Think of the immediate benefits of working from home and what comes to mind? Getting to sleep in longer? Attending online meetings with your webcam off in your pajamas? Being able to cuddle your pets throughout the work day?

While many people agree these are all great benefits of working from home, there are many more important ones that greatly affect your mental health, the way you feel about yourself, and the way you view the rest of the world.

Extra sleep

Before the COVID-19 pandemic, the average one-way work commute in the US was just short of 30 minutes. By working from home, you can spend an extra 30 minutes sleeping each morning.

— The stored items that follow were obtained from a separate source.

(* ===== verification/BTree.v ===== *)
(** Rust's [BTreeMap<String, V>] as the strictly sorted association list it
    iterates over, with the operations the program uses ([get], [insert],
    [remove], [contains_key], [keys], in-order iteration) and their laws. *)
From S2P Require Import Prelude.

(* ------------------------------------------------------------------ *)
(** * Operations *)

Definition btree (V : Type) : Type := list (string * V).

Definition str_lt (a b : string) : Prop := (a ≤ b)%string ∧ a ≠ b.

Fixpoint bget {V} (k : string) (m : btree V) : option V :=
  match m with
  | [] => None
  | (k', v) :: m' => if decide (k = k') then Some v else bget k m'
  end.

Definition bcontains {V} (k : string) (m : btree V) : bool := is_some (bget k m).

(** Insert at the sorted position, replacing the value of an equal key. *)
Fixpoint binsert {V} (k : string) (v : V) (m : btree V) : btree V :=
  match m with
  | [] => [(k, v)]
  | (k', v') :: m' =>
      if decide (k = k') then (k, v) :: m'
      else if k' >?s k then (k, v) :: (k', v') :: m'
      else (k', v') :: binsert k v m'
  end.

Fixpoint bremove {V} (k : string) (m : btree V) : btree V :=
  match m with
  | [] => []
  | (k', v') :: m' =>
      if decide (k = k') then m' else (k', v') :: bremove k m'
  end.

Definition bkeys {V} (m : btree V) : list string := m.*1.

(** The representation invariant: keys strictly ascending. *)
Definition bwf {V} (m : btree V) : Prop := StronglySorted str_lt (bkeys m).

(* ------------------------------------------------------------------ *)
(** * Laws *)

#[global] Instance str_lt_dec a b : Decision (str_lt a b).
Proof. unfold str_lt. apply _. Defined.

Lemma str_lt_irrefl a : ¬ str_lt a a.
Proof. unfold str_lt. naive_solver. Qed.

Lemma str_lt_trans a b c : str_lt a b → str_lt b c → str_lt a c.
Proof.
  intros [Hab Hn] [Hbc Hm]. split; [by eapply str_le_trans|].
  intros ->. apply Hn. by apply str_le_antisym.
Qed.

Lemma str_lt_gtb a b : str_lt a b ↔ (b >?s a) = true.
Proof.
  rewrite str_gtb_spec. unfold str_lt. split.
  - intros [Hab Hn] Hba. apply Hn. by apply str_le_antisym.
  - intros Hn. split; [by apply str_not_le|]. intros ->. by apply Hn.
Qed.

Section laws.
Context {V : Type}.
Implicit Types (m : btree V) (k : string) (v : V).

Lemma bwf_nil : bwf ([] : btree V).
Proof. constructor. Qed.

Lemma bwf_cons k v m :
  bwf ((k, v) :: m) ↔ bwf m ∧ Forall (str_lt k) (bkeys m).
Proof.
  unfold bwf. simpl. split; [by inversion 1|]. intros []. by constructor.
Qed.

Lemma bget_insert_eq k v m : bget k (binsert k v m) = Some v.
Proof.
  induction m as [|[k' v'] m IH]; simpl; [by rewrite decide_True|].
  repeat case_decide || case_match; simpl; simplify_eq;
    rewrite ?decide_True, ?decide_False by done; done.
Qed.

Lemma bget_insert_ne k k' v m : k ≠ k' → bget k (binsert k' v m) = bget k m.
Proof.
  intros Hne. induction m as [|[k1 v1] m IH]; simpl; [by rewrite decide_False|].
  repeat case_decide || case_match; simplify_eq/=;
    repeat case_decide; simplify_eq/=; done.
Qed.

Lemma bget_keys_None k m : k ∉ bkeys m → bget k m = None.
Proof.
  induction m as [|[k' v'] m IH]; [done|]. unfold bkeys. simpl.
  rewrite not_elem_of_cons. intros [? ?]. rewrite decide_False; auto.
Qed.

Lemma bget_keys k m : is_Some (bget k m) ↔ k ∈ bkeys m.
Proof.
  split.
  - intros [v Hv]. destruct (decide (k ∈ bkeys m)); [done|].
    by rewrite bget_keys_None in Hv.
  - induction m as [|[k' v'] m IH]; unfold bkeys; simpl; [by intros ?%elem_of_nil|].
    rewrite elem_of_cons. case_decide; [by eexists|]. naive_solver.
Qed.

Lemma bwf_head_fresh k v m : bwf ((k, v) :: m) → bget k m = None.
Proof.
  rewrite bwf_cons. intros [_ Hall]. apply bget_keys_None. intros Hin.
  rewrite Forall_forall in Hall. by eapply str_lt_irrefl, Hall.
Qed.

Lemma bget_remove_eq k m : bwf m → bget k (bremove k m) = None.
Proof.
  induction m as [|[k' v'] m IH]; intros Hwf; [done|]. simpl.
  case_decide; subst; [by eapply bwf_head_fresh|].
  simpl. rewrite decide_False by done. apply IH. by apply bwf_cons in Hwf as [].
Qed.

Lemma bget_remove_ne k k' m : k ≠ k' → bget k (bremove k' m) = bget k m.
Proof.
  intros Hne. induction m as [|[k1 v1] m IH]; simpl; [done|].
  repeat case_decide; simplify_eq/=; repeat case_decide; simplify_eq/=; done.
Qed.

Lemma bkeys_insert k v m x : x ∈ bkeys (binsert k v m) ↔ x = k ∨ x ∈ bkeys m.
Proof.
  rewrite <-!bget_keys. destruct (decide (x = k)) as [->|Hne].
  - rewrite bget_insert_eq. naive_solver.
  - rewrite bget_insert_ne by done. naive_solver.
Qed.

Lemma bkeys_remove_sub k m x : x ∈ bkeys (bremove k m) → x ∈ bkeys m.
Proof.
  induction m as [|[k' v'] m IH]; simpl; [done|]. unfold bkeys in *.
  case_decide; simpl; rewrite ?elem_of_cons; naive_solver.
Qed.

Lemma bwf_insert k v m : bwf m → bwf (binsert k v m).
Proof.
  induction m as [|[k' v'] m IH]; intros Hwf; simpl.
  { apply bwf_cons. split; [apply bwf_nil|constructor]. }
  pose proof Hwf as [Hm Hall]%bwf_cons. rewrite Forall_forall in Hall.
  case_decide; subst; [by apply bwf_cons; rewrite Forall_forall|].
  destruct (k' >?s k) eqn:E; apply bwf_cons; rewrite Forall_forall.
  - apply str_lt_gtb in E. split; [done|]. unfold bkeys. simpl.
    intros x [->|Hx]%elem_of_cons; [done|]. eapply str_lt_trans; eauto.
  - split; [by apply IH|]. intros x [->|Hx]%bkeys_insert; [|by apply Hall].
    apply str_gtb_false in E. by split.
Qed.

Lemma bwf_remove k m : bwf m → bwf (bremove k m).
Proof.
  induction m as [|[k' v'] m IH]; intros Hwf; simpl; [done|].
  pose proof Hwf as [Hm Hall]%bwf_cons. case_decide; [done|].
  apply bwf_cons. split; [by apply IH|]. rewrite Forall_forall in *.
  intros x Hx%bkeys_remove_sub. by apply Hall.
Qed.

(** Sorted association lists with the same lookups are equal. *)
Lemma btree_eq m1 m2 :
  bwf m1 → bwf m2 → (∀ k, bget k m1 = bget k m2) → m1 = m2.
Proof.
  revert m2. induction m1 as [|[k1 v1] m1 IH]; intros [|[k2 v2] m2] H1 H2 Heq.
  - done.
  - specialize (Heq k2). simpl in Heq. by rewrite decide_True in Heq.
  - specialize (Heq k1). simpl in Heq. by rewrite decide_True in Heq.
  - pose proof H1 as [Hw1 Ha1]%bwf_cons. pose proof H2 as [Hw2 Ha2]%bwf_cons.
    rewrite Forall_forall in Ha1, Ha2.
    assert (k1 = k2) as <-.
    { pose proof (Heq k1) as E1. pose proof (Heq k2) as E2. simpl in E1, E2.
      rewrite decide_True in E1 by done. rewrite (decide_True (P:=k2=k2)) in E2 by done.
      destruct (decide (k1 = k2)) as [|Hne]; [done|].
      rewrite decide_False in E2 by done.
      assert (k1 ∈ bkeys m2) by (apply bget_keys; by rewrite <-E1).
      assert (k2 ∈ bkeys m1) by (apply bget_keys; by rewrite E2).
      exfalso. eapply str_lt_irrefl, str_lt_trans; eauto. }
    assert (v1 = v2) as <-.
    { specialize (Heq k1). simpl in Heq. rewrite !decide_True in Heq by done. congruence. }
    f_equal. apply IH; [done..|]. intros k. specialize (Heq k). simpl in Heq.
    case_decide; [|done]. subst.
    by rewrite (bwf_head_fresh _ _ _ H1), (bwf_head_fresh _ _ _ H2).
Qed.

(** Writing back the value a key already has changes nothing. *)
Lemma binsert_id k v m : bwf m → bget k m = Some v → binsert k v m = m.
Proof.
  intros Hwf Hk. apply btree_eq; [by apply bwf_insert|done|]. intros x.
  destruct (decide (x = k)) as [->|]; by rewrite ?bget_insert_eq, ?bget_insert_ne.
Qed.

Lemma bremove_id k m : bget k m = None → bremove k m = m.
Proof.
  induction m as [|[k' v'] m IH]; simpl; [done|].
  case_decide; [done|]. intros Hk. by rewrite IH.
Qed.
End laws.

#[export] Hint Resolve bwf_nil bwf_insert bwf_remove : mem.
#[export] Hint Rewrite @bget_insert_eq : mem.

In 1943, Maslow confirmed that humans need to meet certain physiological needs (such as sleep) before they’re motivated to seek higher needs. By getting extra sleep every day, our overall well-being is improved and we’re more motivated to take care of ourselves.

No commutes

Avoiding commuting doesn’t just mean we get more sleep. It also reduces our stress levels. Long periods spent driving boost the body’s release of cortisol — a stress hormone that’s connected to high blood pressure.

By simply avoiding physically going to the office, you avoid the stress linked to the journey.

Better finances

The financial burdens associated with commuting (paying for public transport, parking, gas, etc) can also cause stress and worsen physiological health. Although the pandemic caused money concerns for a lot of people, removing the burden of paying for work commutes helps to reduce stress and boost physiological health.

More freedom

A lot of people work so many hours and have so many responsibilities that they feel like their work takes over their lives. While the pandemic was a scary time and imposed a lot of restrictions on us, working from home also afforded us incredible freedoms many of us had never experienced before.

Johnson & Krueger and Pantell et al. carried out research that discovered that lower stress levels, more sleep, increased exercise time, and more opportunities to cook and eat food at home all result in positive mental health outcomes.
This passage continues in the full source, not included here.